I took it back to my room and used it to wash down pills, ignoring the 'do not consume with alcohol' warning on the bottle.
Later, I stumbled into the lounge room and found my two sisters, and Mum and Dad sitting with a family friend.
Their giggles and lighthearted conversation seemed insulting.
"It's all your fault," I roared to Dad.
The room fell silent.
"What's wrong, Tanya?" he asked, puzzled.
I screamed it again, without knowing exactly what I meant.
"And you!" I pointed at Mum.
They were baffled, but somehow I blamed them all for my despair.
Then I screamed at Denise too.
When she'd become our designated family spokesperson after Nicole's murder, I wasn't bothered.
Why was I suddenly upset that she'd told me not talk about the case now?
Rationally, I knew they'd just wanted to protect me, the baby of the family. But my silence had been suffocating me for years.

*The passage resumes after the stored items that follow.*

(** The script keeps every login and returns the one it was asked for. *)
Lemma script_view id now ttl s :
  (∀ j x, red_view (getAndSlideScript id now ttl s).1 !! j = Some x → ∃ y, red_view s !! j = Some y ∧ same_login x y) ∧
  (∀ b, (getAndSlideScript id now ttl s).2 = Some b →
     ∃ y, red_view s !! id = Some y ∧ same_login (blob_session id b) y).
Proof.
  unfold getAndSlideScript. destruct (kv_get s id) as [b|] eqn:E; simpl; [|split; [auto|done]].
  apply kv_get_Some in E as [d E].
  assert (Hv : red_view s !! id = Some (blob_session id b)) by (apply red_view_Some; eauto).
  destruct (_ <? _); simpl.
  - split; [|done]. intros j x. apply red_view_sub. apply delete_subseteq.
  - split; [|intros b' [= <-]; eexists; split; [exact Hv|done]].
    intros j x (b'&d'&Hb&->)%red_view_Some. simpl in Hb. destruct (decide (id = j)) as [<-|].
    + rewrite lookup_insert_eq in Hb. injection Hb as <- <-. eexists. split; [exact Hv|done].
    + rewrite lookup_insert_ne in Hb by done. apply kept, red_view_Some. eauto.
Qed.

Definition red_next_id (s : redisAdminSessionStore) : option string :=
  match rs_tokens s with Some id :: _ => Some id | _ => None end.

Lemma red_create_view a s j x :
  red_view (red_Create a s).1 !! j = Some x →
  (∃ y, red_view s !! j = Some y ∧ same_login x y) ∨ (red_next_id s = Some j ∧ same_caller (AsResult x) a).
Proof.
  unfold red_Create, red_next_id.
  destruct (rs_tokens s) as [|[id|] [|[csrf|] rest]]; try (intros ?; left; by apply kept).
  set (set := λ s, (with_kv _ s, tt)). intros Hx.
  assert (H : red_view (attempt (E := unit) tt (rs_reply s) set (with_tokens rest s)).1 !! j = Some x).
  { destruct (attempt _ _ _ _) as [s' [[]|[]]]; done. }
  destruct (attempt_state (E := unit) tt (rs_reply s) set (with_tokens rest s)) as [E|E]; rewrite E in H; [left; by apply kept|].
  apply red_view_Some in H as (b&d&Hb&->). simpl in Hb. destruct (decide (id = j)) as [<-|].
  - rewrite lookup_insert_eq in Hb. injection Hb as <- <-. by right.
  - rewrite lookup_insert_ne in Hb by done. left. apply kept, red_view_Some. eauto.
Qed.
(** An evaluation allows a connector session or tool call only when no argument
    predicate fires, the webhook (when configured) answered allow, and the static
    layer allows it. *)
Lemma evaluate_allow s inp :
  Stage inp ≠ StageRunCreate → Effect (evaluate s inp).1 = EffectAllow →
  applyPredicates marshal_float (sn_predicates s) inp = None ∧
  (sn_webhook s = true → webhook_says s inp = EffectAllow) ∧
  static_basis s inp.
Proof.
  intros Hs. unfold Policy.evaluate, static_basis. rewrite (proj2 (String.eqb_neq _ _) Hs).
  destruct (sn_static s) as [grants|].
  - rewrite static_decide_spec. destruct (granted grants inp) as [g|].
    + destruct (grant_allows g inp) eqn:Eg; simpl; [|done]. intros H.
      apply layers_allow in H as (H1 & H2 & _); [|by intros d [= <-]].
      split_and!; try done. left. eauto.
    + simpl. destruct (String.eqb_spec (sn_default s) EffectAllow); simpl; [|done].
      destruct (sn_webhook s) eqn:Ew; simpl; [done|]. intros H.
      apply layers_allow in H as (H1 & H2 & _); [|by intros d [= <-]].
      split_and!; try done. right. done.
  - intros H. apply layers_allow in H as (H1 & H2 & H3); [|done].
    split_and!; try done. destruct (sn_webhook s); auto.
Qed.
End engine.

(** ** The decision cache *)

Definition NUL : ascii := ascii_of_nat 0.

Definition nul_free (s : string) : Prop := IndexByte s NUL = None.

Lemma nul_split a a' b b' :
  nul_free a → nul_free a' →
  a +:+ String NUL "" +:+ b = a' +:+ String NUL "" +:+ b' → a = a' ∧ b = b'.
Proof.
  unfold nul_free. revert a'. induction a as [|c a IH]; intros a' Ha Ha' H.
  - destruct a' as [|c' a']; [by injection H|]. exfalso. simpl in H.
    injection H as <- _. simpl in Ha'. done.
  - simpl in Ha. destruct (Ascii.eqb_spec c NUL) as [|Hc]; [done|].
    destruct (IndexByte a NUL) eqn:Ea; [done|].
    destruct a' as [|c' a'].
    + exfalso. simpl in H. injection H as -> _. done.
    + simpl in Ha'. destruct (Ascii.eqb_spec c' NUL) as [|Hc']; [done|].
      destruct (IndexByte a' NUL) eqn:Ea'; [done|].
      rewrite !str_app_cons in H. injection H as -> H.
      destruct (IH a' eq_refl Ea' H) as [-> ->]. done.
Qed.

"You're nothing but a selfish b----," I roared at Denise.
"Learn some coping skills, Tanya," Denise retorted.
I slammed my fists on the table and stormed back to my room.

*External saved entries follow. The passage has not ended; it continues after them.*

(* ===== verification/ApprovalProps.v ===== *)
(** * What the approval gate guarantees *)

From Stdlib Require Import String.
From S2P Require Import Prelude GoStrings GoAny GoTime Transport Store Controls Governance GovernanceSteps Predicates Auth Approvals.
Local Open Scope string_scope.
Local Open Scope Z_scope.

(** ** Controls *)

Lemma WriteAuditEvent_ok o x now ev c c' :
  WriteAuditEvent o x now ev c = (c', Ok tt) → c' = set_audits (<[AeID ev := audit_row x now ev]> (audits c)) c.
Proof.
  unfold WriteAuditEvent. destruct (attempt _ _ _ _) as [c1 [[]|]] eqn:Ha; [|done..].
  apply attempt_ok in Ha. destruct (audits c !! AeID ev); simplify_eq. by intros [= <-].
Qed.

(** A window that covers a tenant's agent. *)
Definition covers (tenantID agentID : string) (w : BreakGlassWindow) : Prop :=
  BgTenantID w = tenantID ∧ (BgAgentID w = agentID ∨ BgAgentID w = "").

Lemma FindActiveBreakGlass_ok o now tn ag c w :
  FindActiveBreakGlass o now tn ag c = Ok (Some w) →
  (∃ id, windows c !! id = Some w) ∧ covers tn ag w ∧ in_force now w = true.
Proof.
  destruct o; simpl; [|done..]. intros [= H]. apply head_Some_elem_of in H. rewrite sort_by_perm in H.
  apply list_elem_of_filter in H as [(Ht&Ha&Hf) Hin]. split; [|done].
  apply list_elem_of_fmap in Hin as ([id w']&->&Hin%elem_of_map_to_list). by exists id.
Qed.

(** Text comparison can be wrong by less than a second. *)
Lemma in_force_bounds now w :
  in_force now w = true → BgStartsAt w < now + second ∧ now < BgExpiresAt w + second.
Proof.
  intros [Hs%text_le_sec He%text_lt_sec]%andb_true_iff.
  pose proof (sec_bounds now). pose proof (sec_bounds (BgStartsAt w)). pose proof (sec_bounds (BgExpiresAt w)).
  unfold second in *. lia.
Qed.

Section props.
Variable Enabled : bool.
Variable Decide : PolicyInput → PolicyDecision.
Variable MatchMandatoryHITL : PolicyInput → option string.
Variable key : call → string.
Variable EmptyDigest : string.
Variable rfc3339_text : Z → string.

Notation gate_of := (tool_gate Enabled Decide MatchMandatoryHITL key EmptyDigest rfc3339_text).
Notation check := (checkConnectorPolicy Enabled Decide MatchMandatoryHITL rfc3339_text).

(** A bypass used an active window and left its audit row. *)
Definition bypassed (now : Z) (r : request) (i : PolicyInput) (c c' : Controls) : Prop :=
  ∃ w ev, (∃ id, windows c !! id = Some w) ∧
    covers (if String.eqb (TenantID i) "" then FromContext (rq_ctx r) else TenantID i) (AgentID i) w ∧
    in_force now w = true ∧ c' = set_audits (<[AeID ev := ev]> (audits c)) c ∧
    AeReasonCode ev = ReasonBreakGlass ∧ AeRuleID ev = BgID w ∧ AeRunID ev = RunID i ∧ AeTool ev = Tool i.

Lemma tryBreakGlassBypass_true ofi oa hex now r i c c' :
  tryBreakGlassBypass Enabled MatchMandatoryHITL rfc3339_text ofi oa hex now r i c = (c', true) →
  bypassed now r i c c'.
Proof.
  unfold tryBreakGlassBypass. destruct Enabled; [|done]. simpl.
  destruct (FindActiveBreakGlass _ _ _ _ c) as [[w|]|] eqn:Hf; [|done..]. destruct hex as [sfx|]; [|done].
  set (ev := bypass_event _ _ _ _ _ _ _ _).
  destruct (WriteAuditEvent _ _ _ ev c) as [c1 [[]|]] eqn:Hw; [|done]. intros [= <-].
  apply WriteAuditEvent_ok in Hw as ->. apply FindActiveBreakGlass_ok in Hf as (?&?&?).
  exists w, (audit_row (rq_ctx r) now ev). split_and!; done.
Qed.

Lemma check_allowed ofi oa hex now r i c c' dec :
  check ofi oa hex now r i c = (c', (dec, false)) →
  Enabled = false ∨ bypassed now r i c c' ∨ Effect (Decide i) = EffectAllow.
Proof.
  unfold checkConnectorPolicy. destruct (negb Enabled) eqn:He; [left; by apply negb_true_iff|].
  destruct (tryBreakGlassBypass _ _ _ _ _ _ _ _ _ c) as [c1 []] eqn:Hb.
  - intros [= <- _]. right. left. by apply tryBreakGlassBypass_true in Hb.
  - intros [= _ _ H%negb_false_iff%String.eqb_eq]. by right; right.
Qed.

Lemma check_denied ofi oa hex now r i c c' dec :
  check ofi oa hex now r i c = (c', (dec, true)) → dec = Decide i ∧ Effect dec ≠ EffectAllow.
Proof.
  unfold checkConnectorPolicy. destruct Enabled; [|done]. simpl.
  destruct (tryBreakGlassBypass _ _ _ _ _ _ _ _ _ c) as [c1 []]; [done|].
  intros [= _ <- H%negb_true_iff%String.eqb_neq]. done.
Qed.

(** The capability this request would use. *)
Definition request_call (r : request) (connector tool digest : string) : call :=
  let i := policyInputFromRequest r StageToolCall connector tool in
  capability (TenantID i) (AgentID i) (RunID i) (Generation i) connector tool digest.

(** An approval of exactly this call was used up. *)
Definition used_approval (now : Z) (c : call) (t t' : table) : Prop :=
  ∃ id row, t !! id = Some row ∧ PaStatus (row_action row) = PendingStatusApproved ∧
    call_of (row_action row) = c ∧ t' = <[id := keep_meta now PendingStatusConsumed row]> t.

Lemma tryConsume_true w o now r connector tool digest t' :
  g_reachable key w →
  tryConsumePendingCapability o now r connector tool digest (g_table w) = (t', true) →
  used_approval now (request_call r connector tool digest) (g_table w) t'.
Proof.
  intros Hw%ginv_reachable. unfold tryConsumePendingCapability. destruct (String.eqb _ ""); [done|].
  destruct (ConsumeApprovedAction _ _ _ _ _ _ _ _ _ _) as [t1 [id|]] eqn:Hc; [|done].
  intros [= -> Hid%negb_true_iff%String.eqb_neq].
  apply Consume_ok in Hc as (row&?&?&?&->); [by exists id, row| |done].
  intros i r' Hr'. by apply (gi_rows _ _ Hw _ _ Hr').
Qed.

Lemma refuse_refuses o now i connector tool dec t : (refuse key EmptyDigest o now i connector tool dec t).2 ≠ GForward.
Proof.
  unfold refuse. destruct (String.eqb _ _); [|done]. by destruct (persistPendingAction _ _ _ _ _ _ _ _ _ _ _) as [? []].
Qed.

Fingers shaking, I yanked the cap off the pill bottle and poured out a handful.
I envisaged Nicole's beautiful smile, then it was replaced by her blood at the crime scene, the funeral, and the choppers hovering above.
What was the point of living? It was all too much.
I grabbed the leftover Merlot, ready to wash down the pills.
"What are you doing?"
My sister Dominique, had dashed into the room.
"Get me out of here," I cried desperately.
In that moment, I hated everyone.
I just wanted was to die.
Next day, I admitted myself into a psychiatric unit and was put on lockdown for ten days before becoming an outpatient.
A team of psychiatrists and counsellors helped me through my grief.
I was finally breaking free.
After three months, I was finally becoming myself again for the first time in years.
The therapy sessions inspired me to resume my psychology studies so that I could help others overcome trauma.
Over time, OJ became nothing but vapour to me.
When he released his book, If I Did It, in which he puts forward hypothetical descriptions of the murders of Nicole and Ron, I was furious, but refused to rise to his vicious ploys.
Karma came the following year when he was arrested and jailed for armed robbery and kidnapping.
He'd tried to steal sports memorabilia from a Las Vegas casino.
It wasn't the crime I'd hoped he do time for, but at least he was where he belonged.
When he was released nine years later, we barely spoke to him again.
We still see Sydney and Justin when they visit, but we don't talk about OJ.
I'll never forget what OJ did to my family, but I've chosen to forgive him so that I can move on.
Now, I'm a motivational speaker and campaigner, focusing on mental health and domestic violence.
I share my story to keep Nicole's legacy alive and encourage others to seek help.
She shouldn't be remembered as a victim, but instead as a beautiful sister, mother and friend.
I miss her every day and now I'll honour her with my work.